The Future of This Substack
This is crunch time for my current book project on Robert Gould Shaw. My hope is to complete the manuscript by the end of the year, but this means that my time here needs to be refocused. I have done my best to reward the hundreds of paid subscribers to this site with videos, podcasts, and the occasional group discussion. My hope is to continue this at some point, but it simply is not possible right now. With that in mind I am shifting my subscription tiers a bit to accomodate my priorities.
Most of the content on this site will remain free as I have always intended, but paid subscribers will have exclusive access to one post per week in addition to Open Thread Thursdays. This also includes access to the comments section as well.
I do hope all of you understand. My writing online has never depended solely on paid subscriptions, but please know that your support makes it easier for me to justify the time it takes to research and write these posts, which I hope you continue to enjoy. Thanks again and let me know if you have any concerns.
Comments are open to everyone on this post.
News
Congratulations to my friend and fellow historian, Heather Cox Richardson, on the four-year anniversary of her massively popular Substack, Letters From An American. Many of you are subscribers. And why wouldn’t you be? Heather is a brilliant historian, whose scholarship has enriched my understanding of American history over the past two decades. I still remember sitting around a table with Heather and the rest of my book writing book back in 2018 listening to her talk about her then popular Facebook group. Who knew it would explode the way it did.
Later this month, Heather will publish, Democracy Awakening: Notes on the State of America, which is based on her Substack posts. Can’t wait.
I’ve always maintained that national polls about how to utilize public spaces to commemorate the past are irrelevant. What matters are local polls, especially when they involve Civil War monuments. Consider this recent poll in Jacksonville, Florida, which is still debating what should be done with its Confederate monument.
When asked about the city removing all Confederate monuments from public spaces, 50% of respondents said they back removal, 42% saying they oppose removal, and 8% wouldn’t say either way.
Here is disturbing piece from Salon on the adoption of PragerU’s online resources for history teachers. Conservatives maintain that politics and ideology should not enter the classroom, but what they really intend is that only their preferred politics should be taught to students.
Virginia’s Department of Education has approved the College Board’s course in AP African-American Studies after a six-month review.
I appreciated Judge Ketanji Brown Jackson’s reflections on the importance of teaching history at a gathering on the 60th anniversary of the Birmingha church bombing that took the lives of four young girls.
If we’re going to continue to move forward as a nation, we cannot allow concerns about discomfort to displace knowledge, truth or history. It is certainly the case that parts of this country’s story can be hard to think about. I know that atrocities like the one we are memorializing today are difficult to remember and relive. But I also know that it is dangerous to forget them.

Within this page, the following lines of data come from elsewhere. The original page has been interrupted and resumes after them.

(** ** Data model *)

(** [struct Task], without its [next] link. *)
Record Task : Type := mkTask
  { id : Z;
    description : string;
    completed : bool }.

(** [TaskList]: the nodes reachable from [head], and the id counter. *)
Record TaskList : Type := mkTaskList
  { tasks : list Task;
    next_id : Z }.

Inductive ActionType : Type :=
  | ACTION_ADD
  | ACTION_COMPLETE
  | ACTION_REMOVE.

(** [struct Action], without its [next] link.  [task_description] is a
    nullable pointer in the source. *)
Record Action : Type := mkAction
  { type : ActionType;
    task_id : Z;
    task_description : option string;
    was_completed : bool }.

(** [ActionStack]: the actions reachable from [top], most recent first. *)
Definition ActionStack : Type := list Action.

(** What the program prints, one constructor per [printf] of the core. *)
Inductive Msg : Type :=
  | MsgAdded (d : string) (i : Z)
  | MsgNoTasks
  | MsgListHeader
  | MsgTaskLine (i : Z) (done : bool) (d : string)
  | MsgListFooter
  | MsgAlreadyCompleted (i : Z)
  | MsgMarkedCompleted (i : Z)
  | MsgNotFound (i : Z)
  | MsgRemoved (i : Z) (d : string)
  | MsgNothingToUndo
  | MsgUndoing
  | MsgUndoneAdd (i : Z)
  | MsgUndoAddMissing (i : Z)
  | MsgUndoneComplete (i : Z) (restored : bool)
  | MsgUndoCompleteMissing (i : Z)
  | MsgUndoneRemove (d : string) (i : Z).

(** ** The task list *)

Definition initTaskList : TaskList := mkTaskList [] 1.

Definition createTask (i : Z) (d : string) : Task := mkTask i d false.

(** [addTask]: [next_id++] yields the old value and stores the
    incremented one; the node is linked after [tail]. *)
Definition addTask (lst : TaskList) (d : string) : TaskList * list Msg :=
  let newTask := createTask (next_id lst) d in
  (mkTaskList (tasks lst ++ [newTask]) (Int.add (next_id lst) 1),
   [MsgAdded d (id newTask)]).

Definition listTasks (lst : TaskList) : list Msg :=
  match tasks lst with
  | [] => [MsgNoTasks]
  | _ =>
      MsgListHeader
        :: map (fun t => MsgTaskLine (id t) (completed t) (description t))
               (tasks lst)
        ++ [MsgListFooter]
  end.

(** The [while] loop of [completeTask], over the nodes from [current]
    on: the first node carrying the id decides. *)
Fixpoint completeTask_loop (current : list Task) (i : Z)
  : bool * list Task * Msg :=
  match current with
  | [] => (false, [], MsgNotFound i)
  | t :: rest =>
      if id t =? i then
        if completed t then (false, t :: rest, MsgAlreadyCompleted i)
        else (true, mkTask (id t) (description t) true :: rest,
              MsgMarkedCompleted i)
      else
        let '(r, rest', m) := completeTask_loop rest i in
        (r, t :: rest', m)
  end.

Definition completeTask (lst : TaskList) (i : Z)
  : bool * TaskList * list Msg :=
  let '(r, ts, m) := completeTask_loop (tasks lst) i in
  (r, mkTaskList ts (next_id lst), [m]).

(** The search-and-unlink of [removeTask] (repeated verbatim in the
    [ACTION_ADD] case of [undoLastAction]): walk to the first node with
    the id, splice it out, return it with the remaining nodes. *)
Fixpoint unlink (current : list Task) (i : Z) : option (Task * list Task) :=
  match current with
  | [] => None
  | t :: rest =>
      if id t =? i then Some (t, rest)
      else
        match unlink rest i with
        | Some (found, rest') => Some (found, t :: rest')
        | None => None
        end
  end.

Definition removeTask (lst : TaskList) (i : Z)
  : option Task * TaskList * list Msg :=
  match unlink (tasks lst) i with
  | None => (None, lst, [MsgNotFound i])
  | Some (current, ts) =>
      (Some current, mkTaskList ts (next_id lst),
       [MsgRemoved (id current) (description current)])
  end.

(** The search loop [while (p != NULL && p->id != i) p = p->next]. *)
Fixpoint findTask (current : list Task) (i : Z) : option Task :=
  match current with
  | [] => None
  | t :: rest => if id t =? i then Some t else findTask rest i
  end.

(** The same search followed by [current->completed = b]. *)
Fixpoint setCompleted (current : list Task) (i : Z) (b : bool)
  : option (list Task) :=
  match current with
  | [] => None
  | t :: rest =>
      if id t =? i then Some (mkTask (id t) (description t) b :: rest)
      else
        match setCompleted rest i b with
        | Some rest' => Some (t :: rest')
        | None => None
        end
  end.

Registration is open for the 2024 conference at the Civil War Institute in Gettysburg, Pennsylvania. If you have any interest in the Civil War, do yourself a favor and register. It’s an intense five days of lectures and battlefield tours that you will not soon forget. Peter Carmichael, Jill Titus, Ashley Whitehead Luskey and the rest of the staff do an incredible job year after year.
Videos
Building off yesterday’s post, I really enjoyed listening to Clint Smith reflect on his experience interacting with members of the Sons of Confederate Veterans during his visit to Petersburg as part of the research that went into his book, How the Word is Passed.
Smith offers a lesson on the importance of empathy and the need to take seriously the perspectives and stories of people, whose view of the world may differ from our own. As he suggests, this doesn’t mean that you have to accept those stories as true, but that we appreciate the ways in which stories give meaning to all of our lives.
Yesterday was the 161st anniversary of the battle of Antietam. Here is some footage from a 1997 reenactment of the battle if you are into that sort of thing.
This year is the 30th anniversary of the movie Gettysburg. Here is a behind-the-scenes look at the filming of one the movie’s scenes involving the 20th Maine. Enjoy.
New to the Civil War Memory Library
Fergus W. Bordewich, Klan War: Ulysses S. Grant and the Battle to Save Reconstruction (Knopf, 2023).
Christopher Looby ed., The Complete Civil War Journal and Selected Letters of Thomas Wentworth Higginson (University of Chicago Press, 1999).
Charles Reagan Wilson, The Southern Way of Life: Meanings of Culture and Civilization in the American South (University of North Carolina Press, 2023).
Otis
The big man is enjoying a few cool days along the Maine coast this week. I hope all of you have a wonderful and safe week.